[How to complete this task] Look through the data below. Pick out the lines holding the string "brackets".

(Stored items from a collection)
____________
(* ===== verification/ClientSecurity.v ===== *)
(** The client's addresses, certificates and settings
    ([client/internal/security/address.go], [trust.go] and
    [client/internal/config/config.go]): what a Server Panel address becomes,
    which certificate a pin accepts, which listener the client opens. *)

From S2P Require Import Prelude StateError GoText GoNet GoUrl GoPath GoJson Timestamps Encoding Client.
From Stdlib Require Import Ascii String.
Open Scope Z_scope.

(** ** Addresses ([address.go]) *)

Definition formatHost (host : string) : string :=
  if has_byte ":" host && negb (HasPrefix host "[") then ("[" ++ host ++ "]")%string else host.

Section Address.
Context `{GoUrl} `{UnicodeTables}.

(** The host in its canonical text: an address as [IP.String] writes it. *)
Definition canonical_host (host : string) : res string string :=
  if has_byte ":" host then
    match ParseIP host with
    | None => Err "server address host is invalid"%string
    | Some ip => Ok (IPString ip)
    end
  else Ok (match ParseIP host with Some ip => IPString ip | None => host end).

Definition default_port (scheme : string) : string := if String.eqb scheme "http" then "80" else "443".

(** The address without the default port of its scheme. *)
Definition address_text (scheme host port : string) : string :=
  if String.eqb scheme "https" && String.eqb port "443" || String.eqb scheme "http" && String.eqb port "80"
  then (scheme ++ "://" ++ formatHost host)%string
  else (scheme ++ "://" ++ formatHost host ++ ":" ++ port)%string.

(** A URL with nothing but a scheme, a host and a port. *)
Definition bare_url (u : URL) : bool :=
  match u_User u with None => true | Some _ => false end &&
  String.eqb (u_Path u) "" && String.eqb (u_RawQuery u) "" && String.eqb (u_Fragment u) "".

Definition NormalizeServerURL (raw : string) (development : bool) : res string string :=
  let raw := TrimSpace raw in
  if String.eqb raw "" then Err "server panel address is required"%string
  else
    let raw := if Contains raw "://" then raw else ("https://" ++ raw)%string in
    match url_Parse raw with
    | Err _ => Err "server address must not contain userinfo, path, query or fragment"%string
    | Ok u =>
        if negb (bare_url u)
        then Err "server address must not contain userinfo, path, query or fragment"%string
        else if negb (String.eqb (u_Scheme u) "https") && negb (development && String.eqb (u_Scheme u) "http")
        then Err "only https is allowed outside explicit development mode"%string
        else if String.eqb (Hostname u) "" || ContainsAny (Hostname u) brackets
        then Err "server address host is required"%string
        else
          match canonical_host (ToLower (Hostname u)) with
          | Err e => Err e
          | Ok host =>
              let port := if String.eqb (Port u) "" then default_port (u_Scheme u) else Port u in
              match Atoi port with
              | None => Err "server address port is invalid"%string
              | Some n =>
                  if (n <? 1) || (65535 <? n) then Err "server address port is invalid"%string
                  else Ok (address_text (u_Scheme u) host port)
              end
          end
    end.
End Address.

(** ** Certificates ([trust.go]) *)

(** [hex.DecodeString] *)
Fixpoint hex_decode (s : string) : option string :=
  match s with
  | EmptyString => Some EmptyString
  | String a (String b s') =>
      x ← hex_value a; y ← hex_value b; r ← hex_decode s';
      Some (String (ascii_of_nat (Z.to_nat (16 * x + y))) r)
  | _ => None
  end.

(** Thirty-two bytes. *)
Definition digest_of (o : option string) : option string :=
  match o with
  | Some d => if Nat.eqb (String.length d) 32 then Some d else None
  | None => None
  end.

Definition spki_text (digest : string) : string := ("sha256/" ++ b64_encode std_alphabet digest)%string.

Definition NormalizeSPKIHash (raw : string) : res string string :=
  let raw := TrimSpace raw in
  if String.eqb raw "" then Ok ""%string
  else
    let value := TrimPrefix raw "sha256/" in
    let decoded :=
      match digest_of (DecodeString std_alphabet (TrimRight value ["="%char])) with
      | Some d => Some d
      | None => digest_of (hex_decode value)
      end in
    match decoded with
    | Some d => Ok (spki_text d)
    | None => Err "SPKI SHA-256 fingerprint must be 32 bytes"%string
    end.

(** What of an [x509.Certificate] the client reads. *)
Record Certificate := mkCertificate {
  crt_Subject : string;
  crt_Issuer : string;
  crt_NotBefore : Stamp;
  crt_NotAfter : Stamp;
  crt_RawSubjectPublicKeyInfo : string;
  crt_DNSNames : list string;
  crt_IPAddresses : list IP
}.

Record CertificateInfo := mkCertificateInfo {
  ci_ServerPanelURL : string;
  ci_Transport : string;
  ci_Verified : bool;
  ci_VerificationError : string;
  ci_Subject : string;
  ci_Issuer : string;
  ci_NotBefore : option Stamp;
  ci_NotAfter : option Stamp;
  ci_SPKISHA256 : string;
  ci_DNSNames : list string;
  ci_IPAddresses : list string
}.
#[export] Instance Eta_CertificateInfo : Eta CertificateInfo := fun r =>
  mkCertificateInfo r.(ci_ServerPanelURL) r.(ci_Transport) r.(ci_Verified) r.(ci_VerificationError)
    r.(ci_Subject) r.(ci_Issuer) r.(ci_NotBefore) r.(ci_NotAfter) r.(ci_SPKISHA256)
    r.(ci_DNSNames) r.(ci_IPAddresses).

(** The network and the system's trust: a TLS handshake (the chain the peer
    shows, the leaf first), whether there are system roots, [leaf.Verify]. *)
Class TrustEnv := {
  tls_dial : string -> string -> res string (list Certificate);
  system_roots : bool;
  x509_verify : Certificate -> list Certificate -> string -> option string
}.

Section Trust.
Context `{ClientEnv} `{TrustEnv} `{GoUrl}.

Definition SPKISHA256 (c : Certificate) : string := spki_text (ce_sha256 (crt_RawSubjectPublicKeyInfo c)).

(** The error, if any. *)
Definition verifyCertificate (now : Stamp) (leaf : Certificate) (chain : list Certificate)
    (hostname : string) : option string :=
  if (now <? crt_NotBefore leaf) || (crt_NotAfter leaf <? now)
  then Some "certificate is outside its validity period"%string
  else if negb system_roots then Some "system trust store is unavailable"%string
  else x509_verify leaf chain hostname.

Definition leaf_info (now : Stamp) (info : CertificateInfo) (leaf : Certificate)
    (chain : list Certificate) (hostname : string) : CertificateInfo :=
  let info := info <| ci_Subject := crt_Subject leaf |> <| ci_Issuer := crt_Issuer leaf |>
    <| ci_NotBefore := Some (crt_NotBefore leaf) |> <| ci_NotAfter := Some (crt_NotAfter leaf) |>
    <| ci_SPKISHA256 := SPKISHA256 leaf |> <| ci_DNSNames := crt_DNSNames leaf |>
    <| ci_IPAddresses := map IPString (crt_IPAddresses leaf) |> in
  match verifyCertificate now leaf chain hostname with
  | Some e => info <| ci_VerificationError := e |>
  | None => info <| ci_Verified := true |>
  end.

Definition InspectServerCertificate (now : Stamp) (serverPanelURL : string) : res string CertificateInfo :=
  match url_Parse serverPanelURL with
  | Err _ => Err "invalid server panel URL"%string
  | Ok parsed =>
      if String.eqb (Hostname parsed) "" then Err "invalid server panel URL"%string
      else
        let info := mkCertificateInfo serverPanelURL (u_Scheme parsed) false "" "" "" None None "" [] [] in
        if String.eqb (u_Scheme parsed) "http"
        then Ok (info <| ci_VerificationError := "TLS is not enabled for this development connection"%string |>)
        else if negb (String.eqb (u_Scheme parsed) "https")
        then Err "certificate inspection requires https"%string
        else
          let port := if String.eqb (Port parsed) "" then "443"%string else Port parsed in
          match tls_dial (JoinHostPort (Hostname parsed) port) (Hostname parsed) with
          | Err e => Err ("TLS certificate inspection failed: " ++ e)%string
          | Ok [] => Err "server did not present a certificate"%string
          | Ok (leaf :: chain) => Ok (leaf_info now info leaf chain (Hostname parsed))
          end
  end.

(** [VerifyConnection] of a pinned configuration; the clock is read twice. *)
Definition verify_pinned (pin : string) (now now' : Stamp) (peer : list Certificate) : res string unit :=
  match peer with
  | [] => Err "server did not present a certificate"%string
  | leaf :: _ =>
      if (now <? crt_NotBefore leaf) || (crt_NotAfter leaf <? now')
      then Err "server certificate is outside its validity period"%string
      else if negb (String.eqb (SPKISHA256 leaf) pin)
      then Err "server certificate fingerprint changed"%string
      else Ok tt
  end.

(** The server name and the normalised pin a pinned configuration checks. *)
Definition PinnedTLSConfig (serverName rawPin : string) : res string (string * string) :=
  match NormalizeSPKIHash rawPin with
  | Err e => Err e
  | Ok pin => if String.eqb pin "" then Err "certificate pin is required"%string else Ok (serverName, pin)
  end.
End Trust.

(** ** Settings ([config.go]) *)

Record ClientConfig := mkClientConfig {
  cf_ListenAddr : string;
  cf_DataDir : string;
  cf_Environment : string;
  cf_FRPCBinary : string;
  cf_FRPCBinarySHA256 : string;
  cf_FRPCVersion : string;
  cf_AllowedHost : string;
  cf_AllowedCIDRs : list string;
  cf_AllowLAN : bool;
  cf_TLSCertFile : string;
  cf_TLSKeyFile : string;
  cf_ClientWebDir : string
}.

Definition splitCSV (value : string) : list string :=
  List.filter (fun item => negb (String.eqb item "")) (map TrimSpace (SplitByte value ",")).

Section Settings.
(** [os.Getenv] *)
Context (getenv_os : string -> string).

Definition getenv (key fallback : string) : string :=
  if String.eqb (getenv_os key) "" then fallback else getenv_os key.

Definition LoadClient : ClientConfig :=
  mkClientConfig (getenv "CLIENT_LISTEN_ADDR" "127.0.0.1:7410")
    (Clean (getenv "FRP_CLIENT_DATA_DIR" "./data"))
    (getenv "FRP_PANEL_ENV" "development")
    (getenv_os "FRPC_BINARY") (getenv_os "FRPC_BINARY_SHA256") (getenv "FRPC_VERSION" "0.68.0")
    (getenv "CLIENT_ALLOWED_HOST" "127.0.0.1,localhost,[::1]")
    (splitCSV (getenv "CLIENT_ALLOWED_CIDRS" "127.0.0.0/8,::1/128"))
    (String.eqb (getenv_os "CLIENT_ALLOW_LAN") "true")
    (getenv_os "CLIENT_TLS_CERT_FILE") (getenv_os "CLIENT_TLS_KEY_FILE") (getenv_os "FRP_CLIENT_WEB_DIR").
End Settings.

(** The first network that does not parse. *)
Fixpoint first_bad_cidr (l : list string) : option (string * string) :=
  match l with
  | [] => None
  | raw :: l' => match ParseCIDR raw with Err e => Some (raw, e) | Ok _ => first_bad_cidr l' end
  end.

Definition ValidateListenSecurity `{ClientEnv} (c : ClientConfig) : res string unit :=
  match SplitHostPort (cf_ListenAddr c) with
  | Err e => Err ("client listen address is invalid: " ++ e)%string
  | Ok (host, _) =>
      match ParseIP (Trim host brackets) with
      | None => Err "client listen address must use a literal IP"%string
      | Some ip =>
          if IsUnspecified ip
          then Err "client listener must bind a specific address, not an unspecified address"%string
          else if negb (Bool.eqb (String.eqb (cf_TLSCertFile c) "") (String.eqb (cf_TLSKeyFile c) ""))
          then Err "client TLS certificate and key must be configured together"%string
          else match first_bad_cidr (cf_AllowedCIDRs c) with
          | Some (raw, e) => Err ("client allowed CIDR " ++ ce_quote raw ++ " is invalid: " ++ e)%string
          | None =>
              if IsLoopback ip then Ok tt
              else if negb (cf_AllowLAN c)
              then Err "non-loopback Client Panel access requires CLIENT_ALLOW_LAN=true"%string
              else if String.eqb (cf_TLSCertFile c) "" || String.eqb (cf_TLSKeyFile c) ""
              then Err "LAN Client Panel access requires CLIENT_TLS_CERT_FILE and CLIENT_TLS_KEY_FILE"%string
              else if bool_decide (cf_AllowedCIDRs c = [])
              then Err "LAN Client Panel access requires CLIENT_ALLOWED_CIDRS"%string
              else Ok tt
          end
      end
  end.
____________
[Completed task]
        else if String.eqb (Hostname u) "" || ContainsAny (Hostname u) brackets
      match ParseIP (Trim host brackets) with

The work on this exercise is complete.